Putting aside my cynicism, the White House’s more-immigrants-to-reduce-inflation bid, if true, is worth a shot. That’s how desperate the outlook is.
In late November, during a speech at the Brookings Institute, Powell referenced the slower growth in the working-age population as a contributing factor to the labor supply shortfall. “The combination of a plunge in net immigration and a surge in deaths during the pandemic probably accounts for about [1.5 million] missing workers,” he said, according to his prepared remarks. In a footnote, he expanded on this point by noting that “total immigration has slowed substantially since the start of the pandemic, lowering the labor force by about 1 million people relative to pre-pandemic trends.”
Then, in a mid-December press conference, Powell said: “[I]t feels like we have a structural labor shortage out there where there [are] … 4 million fewer people.” Powell noted that, despite high wages and the tight market, labor participation is not going up. Part of it is that “close to half a million people who would have been working died from COVID,” he said. “And part of it is that migration has been lower … [I]t’s not our job to prescribe things. But … pretty much everybody you talk to says there aren’t enough people. We need more people.”
Of course, that’s not a secret. What’s remarkable is that the most influential person in US economic policy is signaling the connection between immigration and America’s macroeconomic troubles, even if he’s doing so in such a guarded manner.

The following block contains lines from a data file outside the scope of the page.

(** A record that is switched off stays as it is through any ticks. *)
Lemma inactive_is_kept (b : bool) (i : Z) (q : payment) (s s' : state W) :
  after_ticks E b s s' ->
  NoDup (map p_id (payments_of s)) ->
  find_payment i (payments_of s) = Some q ->
  active q = false ->
  NoDup (map p_id (payments_of s'))
  /\ find_payment i (payments_of s') = Some q.
Proof.
  induction 1 as [s | s s1 s2 w r Hrun _ IH]; intros Hnd Hfind Hoff; [auto |].
  set (s0 := mk_state (st_db s) w (st_trace s)) in *.
  assert (payments_of s0 = payments_of s) as Hps by reflexivity.
  destruct (tick_spec b s0) as [(e & s3 & Hr & Hdb & _)
                               | (outs & s3 & Hr & Hids & Hmap & Hsame & _)].
  - now rewrite Hps.
  - rewrite Hrun in Hr. injection Hr as _ <-.
    apply IH; [| | assumption]; unfold payments_of in *; rewrite Hdb;
      assumption.
  - rewrite Hrun in Hr. injection Hr as _ <-. rewrite Hps in *.
    apply IH; [now rewrite Hmap | | assumption].
    rewrite Hsame; [assumption |].
    intros o Hin. exfalso.
    destruct (find_payment_some _ _ _ Hfind) as [Hq <-].
    pose proof (outcome_was_due _ _ _ _ _ Hnd Hids Hq Hin) as Hdue.
    apply filter_In in Hdue. destruct Hdue as [_ Hdue].
    unfold is_due in Hdue. rewrite Hoff, andb_false_r in Hdue. discriminate.
Qed.

Lemma dispatch_due_completed (b : bool) (p : payment) (s s1 : state W)
    (o : outcome) :
  dispatch_due E b p s = (Ok o, s1) ->
  made_its_write o = true ->
  exists u, reschedule E p u /\
            payments_of s1 = update_payment (p_id p) u (payments_of s).
Proof.
  intros Hrun Hw. destruct (dispatch_due_spec b p s) as (o' & s' & Hd & Ho).
  rewrite Hrun in Hd. injection Hd as <- <-. rewrite Hw in Ho. exact Ho.
Qed.

(** Claim C6.  The processing of an active one-time record of a store with
    unique ids that reaches its store write, with or without a context,
    switches the record off; from then on, through any number of ticks,
    the record stays as it is, so it is not switched again, and no scan at
    any time returns it. *)
Theorem one_time_deactivated_for_good (b : bool) (p : payment)
    (s s1 : state W) (o : outcome) :
  NoDup (map p_id (payments_of s)) ->
  In p (payments_of s) ->
  schedule_type p = "one-time" ->
  active p = true ->
  dispatch_due E b p s = (Ok o, s1) ->
  made_its_write o = true ->
  let q := apply_update (SetActive false) p in
  find_payment (p_id p) (payments_of s1) = Some q
  /\ active q = false
  /\ forall s2, after_ticks E b s1 s2 ->
        find_payment (p_id p) (payments_of s2) = Some q
        /\ forall t r, In r (filter (is_due t) (payments_of s2)) ->
                       p_id r <> p_id p.
Proof.
  intros Hnd Hp Hone Hon Hrun Hwrote q.
  destruct (dispatch_due_completed _ _ _ _ _ Hrun Hwrote) as (u & Hu & Hps).
  assert (u = SetActive false) as ->.
  { destruct Hu as [[_ ->] | [[Hw _] | [Hw _]]]; [reflexivity | |];
      rewrite Hone in Hw; discriminate. }
  assert (find_payment (p_id p) (payments_of s1) = Some q) as Hfind.
  { rewrite Hps, find_update_same, (find_payment_in _ _ Hnd Hp). reflexivity. }
  assert (NoDup (map p_id (payments_of s1))) as Hnd1
    by (rewrite Hps, update_payment_ids; assumption).
  split; [assumption |]. split; [reflexivity |].
  intros s2 Hticks.
  destruct (inactive_is_kept b _ _ _ _ Hticks Hnd1 Hfind eq_refl)
    as [Hnd2 Hfind2].
  split; [assumption |].
  intros t r Hr Hid. apply filter_In in Hr. destruct Hr as [Hr Hdue].
  pose proof (find_payment_in _ _ Hnd2 Hr) as Hfr.
  rewrite Hid, Hfind2 in Hfr. injection Hfr as <-.
  unfold is_due in Hdue. cbn in Hdue. rewrite andb_false_r in Hdue.
  discriminate.
Qed.




(** *** The zero-day interval *)

Lemma parse_every_zero_days (now : datetime) :
  valid_datetime now = true ->
  parse_schedule_string now "every 0 days" = PPeriodic now 0.
Proof.
  intros V.
  assert (parse_schedule_string now "every 0 days"
          = match add_days now 0 with
            | Ok next_date => PPeriodic next_date 0
            | Raise e => PRaise e
            end) as -> by reflexivity.
  rewrite add_days_total; rewrite ?Z.add_0_r; cbn; rewrite ?Z.add_0_r; auto.
  lia.
Qed.

(** Claim C10.  The parser turns "every 0 days" into a periodic schedule
    of 0 days whose next execution is the reference time itself; the
    processing of such a record that reaches its store write, with or
    without a context, stores as next execution the clock reading taken
    at the dispatch, so the record is due at that instant and at every
    later one. *)
Theorem every_zero_days_is_due_again (now : datetime) (b : bool)
    (p : payment) (s s1 : state W) (o : outcome) :
  valid_datetime now = true ->
  schedule_type p = "periodic" ->
  schedule_value p = SVDays 0 ->
  active p = true ->
  find_payment (p_id p) (payments_of s) = Some p ->
  dispatch_due E b p s = (Ok o, s1) ->
  made_its_write o = true ->
  parse_schedule_string now "every 0 days" = PPeriodic now 0
  /\ calculate_next_execution now "periodic" (SVDays 0) = Ok (Some now)
  /\ exists w,
       let d := fst (clock E w) in
       find_payment (p_id p) (payments_of s1)
       = Some (apply_update (SetNextExecution d) p)
       /\ forall t, d <= t ->
                    is_due t (apply_update (SetNextExecution d) p) = true.
Proof.
  intros V Hper Hv Hon Hfind Hrun Hwrote.
  split; [now apply parse_every_zero_days |]. split.
  { rewrite calculate_periodic, add_days_total; rewrite ?Z.add_0_r; cbn;
      rewrite ?Z.add_0_r; auto. lia. }
  destruct (dispatch_due_completed _ _ _ _ _ Hrun Hwrote) as (u & Hu & Hps).
  destruct Hu as [[Ht _] | [[Ht _] | (_ & w & n & next & Hn & Ha & ->)]];
    try (rewrite Hper in Ht; discriminate).
  rewrite Hv in Hn. injection Hn as <-.
  apply add_days_ok in Ha. destruct Ha as [Ha _].
  rewrite Z.mul_0_l, Z.add_0_r in Ha. subst next.
  exists w. cbn zeta. split.
  - rewrite Hps, find_update_same, Hfind. reflexivity.
  - intros t Ht. unfold is_due. cbn. rewrite Hon, andb_true_r.
    now apply Z.leb_le.
Qed.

Giovanni Peri, an economics professor at the University of California, Davis, has been sounding the alarm all year about the immigrants missing from the US economy. Peri’s calculations found that by “the end of 2021 there were about 2 million fewer working-age immigrants living in the United States than there would have been if the pre-2020 immigration trend had continued unchanged.”
One has to wonder why Biden and his economic team waited this long to go all-in with the economic argument to publicly push for an increase on immigration. In 2023, the Republican-led House will be consumed by an ardent desire to do nothing substantial around immigration policy; instead, Republicans want to impeach Homeland Security Secretary Alejandro Mayorkas. But Biden is to blame — his failure to fully push for meaningful immigration solutions to stave off an impending recession will surely go down as one of the worst mistakes of his presidency.